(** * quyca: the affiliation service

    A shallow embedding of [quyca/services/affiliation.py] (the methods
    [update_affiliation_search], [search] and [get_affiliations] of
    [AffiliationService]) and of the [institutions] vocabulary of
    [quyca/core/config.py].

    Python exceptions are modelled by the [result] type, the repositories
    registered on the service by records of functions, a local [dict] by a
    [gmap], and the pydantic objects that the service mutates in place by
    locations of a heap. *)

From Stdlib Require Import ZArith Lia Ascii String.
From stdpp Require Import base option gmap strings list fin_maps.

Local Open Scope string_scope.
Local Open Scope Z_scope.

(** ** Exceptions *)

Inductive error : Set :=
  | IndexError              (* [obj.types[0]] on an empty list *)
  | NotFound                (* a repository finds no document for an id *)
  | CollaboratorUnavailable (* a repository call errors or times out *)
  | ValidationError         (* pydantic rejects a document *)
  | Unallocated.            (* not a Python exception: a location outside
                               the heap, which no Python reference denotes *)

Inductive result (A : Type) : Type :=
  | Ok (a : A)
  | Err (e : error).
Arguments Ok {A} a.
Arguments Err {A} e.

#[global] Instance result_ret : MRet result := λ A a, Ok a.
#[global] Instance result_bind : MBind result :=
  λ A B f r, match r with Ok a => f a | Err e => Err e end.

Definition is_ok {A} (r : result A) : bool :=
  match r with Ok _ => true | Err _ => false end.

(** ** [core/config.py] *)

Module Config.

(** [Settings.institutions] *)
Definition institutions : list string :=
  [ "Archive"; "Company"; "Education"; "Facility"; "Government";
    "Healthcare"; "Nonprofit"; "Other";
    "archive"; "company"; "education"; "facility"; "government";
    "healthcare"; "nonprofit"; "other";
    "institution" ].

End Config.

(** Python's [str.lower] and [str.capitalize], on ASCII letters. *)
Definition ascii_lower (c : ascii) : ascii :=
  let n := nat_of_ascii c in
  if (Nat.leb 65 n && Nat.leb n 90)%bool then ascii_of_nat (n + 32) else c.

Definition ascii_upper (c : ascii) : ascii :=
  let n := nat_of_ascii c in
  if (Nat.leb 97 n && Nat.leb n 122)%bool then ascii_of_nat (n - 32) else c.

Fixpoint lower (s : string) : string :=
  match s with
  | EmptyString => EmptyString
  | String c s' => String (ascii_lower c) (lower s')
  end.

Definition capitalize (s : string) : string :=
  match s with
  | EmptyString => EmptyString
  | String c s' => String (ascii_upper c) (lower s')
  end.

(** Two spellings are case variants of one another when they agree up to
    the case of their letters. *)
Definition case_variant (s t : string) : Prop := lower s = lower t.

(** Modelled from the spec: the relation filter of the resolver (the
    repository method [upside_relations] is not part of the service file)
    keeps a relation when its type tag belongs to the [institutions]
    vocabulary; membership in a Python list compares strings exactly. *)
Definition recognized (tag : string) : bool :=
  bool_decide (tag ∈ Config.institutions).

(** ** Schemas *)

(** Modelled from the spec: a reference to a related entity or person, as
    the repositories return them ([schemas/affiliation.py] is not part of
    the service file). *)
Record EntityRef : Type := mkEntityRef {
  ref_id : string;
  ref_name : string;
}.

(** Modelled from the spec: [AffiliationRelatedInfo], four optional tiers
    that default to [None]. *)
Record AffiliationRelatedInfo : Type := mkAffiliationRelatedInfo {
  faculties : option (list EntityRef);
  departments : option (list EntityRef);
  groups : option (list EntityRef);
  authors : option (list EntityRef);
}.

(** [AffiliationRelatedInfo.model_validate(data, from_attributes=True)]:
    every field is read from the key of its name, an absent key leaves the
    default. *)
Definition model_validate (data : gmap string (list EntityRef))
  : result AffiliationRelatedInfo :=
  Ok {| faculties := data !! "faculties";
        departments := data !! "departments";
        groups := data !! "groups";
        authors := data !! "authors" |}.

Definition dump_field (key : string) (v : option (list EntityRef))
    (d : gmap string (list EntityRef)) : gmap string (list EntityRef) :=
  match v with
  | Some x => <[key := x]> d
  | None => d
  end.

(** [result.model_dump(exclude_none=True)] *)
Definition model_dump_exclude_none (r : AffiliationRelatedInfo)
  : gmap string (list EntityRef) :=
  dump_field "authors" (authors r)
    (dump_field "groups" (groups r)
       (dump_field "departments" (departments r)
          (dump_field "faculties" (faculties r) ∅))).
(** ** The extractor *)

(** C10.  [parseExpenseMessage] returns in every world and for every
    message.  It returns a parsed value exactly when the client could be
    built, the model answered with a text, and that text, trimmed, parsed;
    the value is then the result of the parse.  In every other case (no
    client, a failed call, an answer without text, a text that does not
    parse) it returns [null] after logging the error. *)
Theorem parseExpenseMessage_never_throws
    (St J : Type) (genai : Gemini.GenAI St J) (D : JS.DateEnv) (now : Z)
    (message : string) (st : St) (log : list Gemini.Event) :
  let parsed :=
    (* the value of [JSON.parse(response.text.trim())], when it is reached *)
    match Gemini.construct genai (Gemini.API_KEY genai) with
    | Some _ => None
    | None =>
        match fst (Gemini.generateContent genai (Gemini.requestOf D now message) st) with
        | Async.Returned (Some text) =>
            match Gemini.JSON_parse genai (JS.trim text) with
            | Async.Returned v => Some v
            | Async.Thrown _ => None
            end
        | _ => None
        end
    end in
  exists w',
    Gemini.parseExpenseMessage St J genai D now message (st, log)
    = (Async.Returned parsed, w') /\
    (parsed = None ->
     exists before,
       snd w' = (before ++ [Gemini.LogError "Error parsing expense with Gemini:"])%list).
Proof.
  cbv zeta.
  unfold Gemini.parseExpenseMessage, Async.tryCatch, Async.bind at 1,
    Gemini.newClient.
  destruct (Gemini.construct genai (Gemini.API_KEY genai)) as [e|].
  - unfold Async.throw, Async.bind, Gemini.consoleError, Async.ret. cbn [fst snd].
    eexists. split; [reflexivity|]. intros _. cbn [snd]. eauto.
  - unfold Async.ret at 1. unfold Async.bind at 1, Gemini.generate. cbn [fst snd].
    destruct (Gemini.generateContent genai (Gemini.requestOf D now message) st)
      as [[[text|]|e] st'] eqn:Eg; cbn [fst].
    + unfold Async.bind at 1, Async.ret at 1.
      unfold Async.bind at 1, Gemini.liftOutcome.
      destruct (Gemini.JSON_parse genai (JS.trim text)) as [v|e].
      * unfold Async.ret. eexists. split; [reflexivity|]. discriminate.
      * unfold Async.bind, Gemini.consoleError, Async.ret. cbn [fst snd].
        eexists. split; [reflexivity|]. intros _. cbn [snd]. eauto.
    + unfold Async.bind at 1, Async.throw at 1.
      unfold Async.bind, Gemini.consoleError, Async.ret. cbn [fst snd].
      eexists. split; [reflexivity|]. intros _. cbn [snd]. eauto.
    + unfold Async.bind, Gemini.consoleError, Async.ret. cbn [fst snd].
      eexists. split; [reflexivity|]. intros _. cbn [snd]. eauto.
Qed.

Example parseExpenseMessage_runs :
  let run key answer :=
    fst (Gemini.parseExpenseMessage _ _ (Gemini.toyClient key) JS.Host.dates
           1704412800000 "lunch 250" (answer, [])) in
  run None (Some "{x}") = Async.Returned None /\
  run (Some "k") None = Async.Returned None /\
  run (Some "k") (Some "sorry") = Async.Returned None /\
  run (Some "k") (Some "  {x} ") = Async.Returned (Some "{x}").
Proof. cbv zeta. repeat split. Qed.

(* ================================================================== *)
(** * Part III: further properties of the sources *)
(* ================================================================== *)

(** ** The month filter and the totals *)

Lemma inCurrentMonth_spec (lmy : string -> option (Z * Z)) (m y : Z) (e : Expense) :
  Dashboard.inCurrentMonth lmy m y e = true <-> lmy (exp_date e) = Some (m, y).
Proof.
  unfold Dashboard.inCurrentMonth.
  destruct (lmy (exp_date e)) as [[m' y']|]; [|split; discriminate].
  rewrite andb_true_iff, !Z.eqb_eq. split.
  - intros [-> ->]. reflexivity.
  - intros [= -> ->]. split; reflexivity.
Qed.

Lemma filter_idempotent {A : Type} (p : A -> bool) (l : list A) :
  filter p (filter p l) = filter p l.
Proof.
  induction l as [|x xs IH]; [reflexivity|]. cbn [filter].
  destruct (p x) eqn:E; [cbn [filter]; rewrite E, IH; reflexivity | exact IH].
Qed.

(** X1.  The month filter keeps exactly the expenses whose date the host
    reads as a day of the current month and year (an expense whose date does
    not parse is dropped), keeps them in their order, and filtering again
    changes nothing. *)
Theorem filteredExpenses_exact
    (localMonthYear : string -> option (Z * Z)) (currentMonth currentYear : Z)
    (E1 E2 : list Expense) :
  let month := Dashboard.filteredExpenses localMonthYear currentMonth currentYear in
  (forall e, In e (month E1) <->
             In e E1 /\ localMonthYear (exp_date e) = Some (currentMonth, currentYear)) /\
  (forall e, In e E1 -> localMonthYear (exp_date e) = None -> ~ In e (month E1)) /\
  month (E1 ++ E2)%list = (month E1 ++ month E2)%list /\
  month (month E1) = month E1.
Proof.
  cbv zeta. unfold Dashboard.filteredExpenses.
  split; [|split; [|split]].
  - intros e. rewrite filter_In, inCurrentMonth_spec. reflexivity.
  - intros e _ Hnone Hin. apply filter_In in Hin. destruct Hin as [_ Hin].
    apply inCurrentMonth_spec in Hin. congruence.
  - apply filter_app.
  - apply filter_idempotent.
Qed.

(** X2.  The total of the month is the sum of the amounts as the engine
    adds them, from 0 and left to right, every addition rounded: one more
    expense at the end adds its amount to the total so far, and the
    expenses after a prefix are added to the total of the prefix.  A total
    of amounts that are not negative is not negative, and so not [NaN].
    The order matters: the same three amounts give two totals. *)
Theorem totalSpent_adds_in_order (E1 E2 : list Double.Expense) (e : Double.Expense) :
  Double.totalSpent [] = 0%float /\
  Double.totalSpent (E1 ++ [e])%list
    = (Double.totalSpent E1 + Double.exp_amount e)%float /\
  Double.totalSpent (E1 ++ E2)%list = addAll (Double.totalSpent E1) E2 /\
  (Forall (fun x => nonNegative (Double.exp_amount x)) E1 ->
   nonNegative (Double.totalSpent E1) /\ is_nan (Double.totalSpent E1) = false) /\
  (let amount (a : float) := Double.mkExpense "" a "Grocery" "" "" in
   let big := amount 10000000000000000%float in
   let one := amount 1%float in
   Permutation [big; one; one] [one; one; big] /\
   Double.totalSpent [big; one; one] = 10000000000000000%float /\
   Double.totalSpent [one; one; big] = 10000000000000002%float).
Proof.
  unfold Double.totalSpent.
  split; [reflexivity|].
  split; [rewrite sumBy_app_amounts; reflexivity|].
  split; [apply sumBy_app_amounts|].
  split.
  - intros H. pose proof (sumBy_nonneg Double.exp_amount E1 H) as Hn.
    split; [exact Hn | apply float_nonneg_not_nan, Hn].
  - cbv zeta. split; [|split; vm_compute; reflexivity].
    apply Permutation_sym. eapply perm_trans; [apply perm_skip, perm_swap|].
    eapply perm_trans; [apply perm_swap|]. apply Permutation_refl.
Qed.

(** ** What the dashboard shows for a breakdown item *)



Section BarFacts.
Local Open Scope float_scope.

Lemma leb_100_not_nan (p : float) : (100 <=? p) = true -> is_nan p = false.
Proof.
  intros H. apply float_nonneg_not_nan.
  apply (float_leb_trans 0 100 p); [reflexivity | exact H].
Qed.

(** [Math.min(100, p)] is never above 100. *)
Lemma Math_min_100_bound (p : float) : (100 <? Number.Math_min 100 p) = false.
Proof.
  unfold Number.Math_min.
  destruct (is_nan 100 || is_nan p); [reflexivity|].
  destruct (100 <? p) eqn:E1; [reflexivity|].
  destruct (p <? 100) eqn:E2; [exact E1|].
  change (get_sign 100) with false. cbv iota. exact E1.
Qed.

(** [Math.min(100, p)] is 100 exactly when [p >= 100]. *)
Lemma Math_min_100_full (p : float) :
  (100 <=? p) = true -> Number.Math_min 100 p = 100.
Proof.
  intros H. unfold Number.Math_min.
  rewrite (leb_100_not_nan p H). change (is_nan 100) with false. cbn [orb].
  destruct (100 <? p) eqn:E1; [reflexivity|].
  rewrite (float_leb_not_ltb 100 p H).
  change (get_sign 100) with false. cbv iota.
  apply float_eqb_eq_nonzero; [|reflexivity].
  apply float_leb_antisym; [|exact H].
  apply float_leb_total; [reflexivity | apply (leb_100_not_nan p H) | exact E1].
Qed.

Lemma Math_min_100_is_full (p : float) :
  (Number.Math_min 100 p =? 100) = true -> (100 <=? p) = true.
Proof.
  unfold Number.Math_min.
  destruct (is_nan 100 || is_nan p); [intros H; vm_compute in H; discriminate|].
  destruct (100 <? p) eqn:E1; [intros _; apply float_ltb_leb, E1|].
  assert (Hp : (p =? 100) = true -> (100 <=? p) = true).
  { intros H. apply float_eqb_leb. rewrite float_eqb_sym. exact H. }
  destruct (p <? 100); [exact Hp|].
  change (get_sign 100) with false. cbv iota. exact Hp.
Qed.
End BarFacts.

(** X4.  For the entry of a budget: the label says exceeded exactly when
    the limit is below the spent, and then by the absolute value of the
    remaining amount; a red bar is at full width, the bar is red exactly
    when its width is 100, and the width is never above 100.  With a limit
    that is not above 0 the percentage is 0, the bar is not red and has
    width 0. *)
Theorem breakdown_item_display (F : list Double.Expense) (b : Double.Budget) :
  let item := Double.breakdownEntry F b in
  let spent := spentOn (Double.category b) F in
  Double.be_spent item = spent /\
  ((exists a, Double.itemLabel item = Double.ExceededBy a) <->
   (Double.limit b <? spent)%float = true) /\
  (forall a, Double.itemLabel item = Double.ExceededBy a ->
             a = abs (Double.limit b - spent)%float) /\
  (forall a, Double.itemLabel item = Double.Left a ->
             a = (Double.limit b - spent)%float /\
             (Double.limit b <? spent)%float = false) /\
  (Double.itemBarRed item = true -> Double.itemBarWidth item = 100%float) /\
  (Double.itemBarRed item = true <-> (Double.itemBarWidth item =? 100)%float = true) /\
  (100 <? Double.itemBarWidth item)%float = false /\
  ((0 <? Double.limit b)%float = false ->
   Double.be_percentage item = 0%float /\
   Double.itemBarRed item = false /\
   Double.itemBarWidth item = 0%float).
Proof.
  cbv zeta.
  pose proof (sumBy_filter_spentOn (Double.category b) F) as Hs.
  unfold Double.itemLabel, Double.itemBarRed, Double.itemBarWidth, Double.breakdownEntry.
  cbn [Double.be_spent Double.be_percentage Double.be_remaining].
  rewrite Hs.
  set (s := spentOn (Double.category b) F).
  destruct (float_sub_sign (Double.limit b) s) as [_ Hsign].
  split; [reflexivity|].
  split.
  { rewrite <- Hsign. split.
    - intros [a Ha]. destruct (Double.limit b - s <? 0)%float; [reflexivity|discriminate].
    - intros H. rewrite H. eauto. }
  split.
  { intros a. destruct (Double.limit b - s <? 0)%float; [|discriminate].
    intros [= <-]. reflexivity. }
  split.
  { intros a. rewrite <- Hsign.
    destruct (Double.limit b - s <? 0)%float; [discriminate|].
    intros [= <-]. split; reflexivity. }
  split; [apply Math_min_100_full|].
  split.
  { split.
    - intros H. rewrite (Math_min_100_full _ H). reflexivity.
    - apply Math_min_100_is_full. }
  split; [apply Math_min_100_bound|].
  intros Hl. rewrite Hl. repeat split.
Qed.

□ □ □ □ □

» Activity
Nothing but a number is wanted here: the count of lines in the listing with the word "strings".

» Response box
2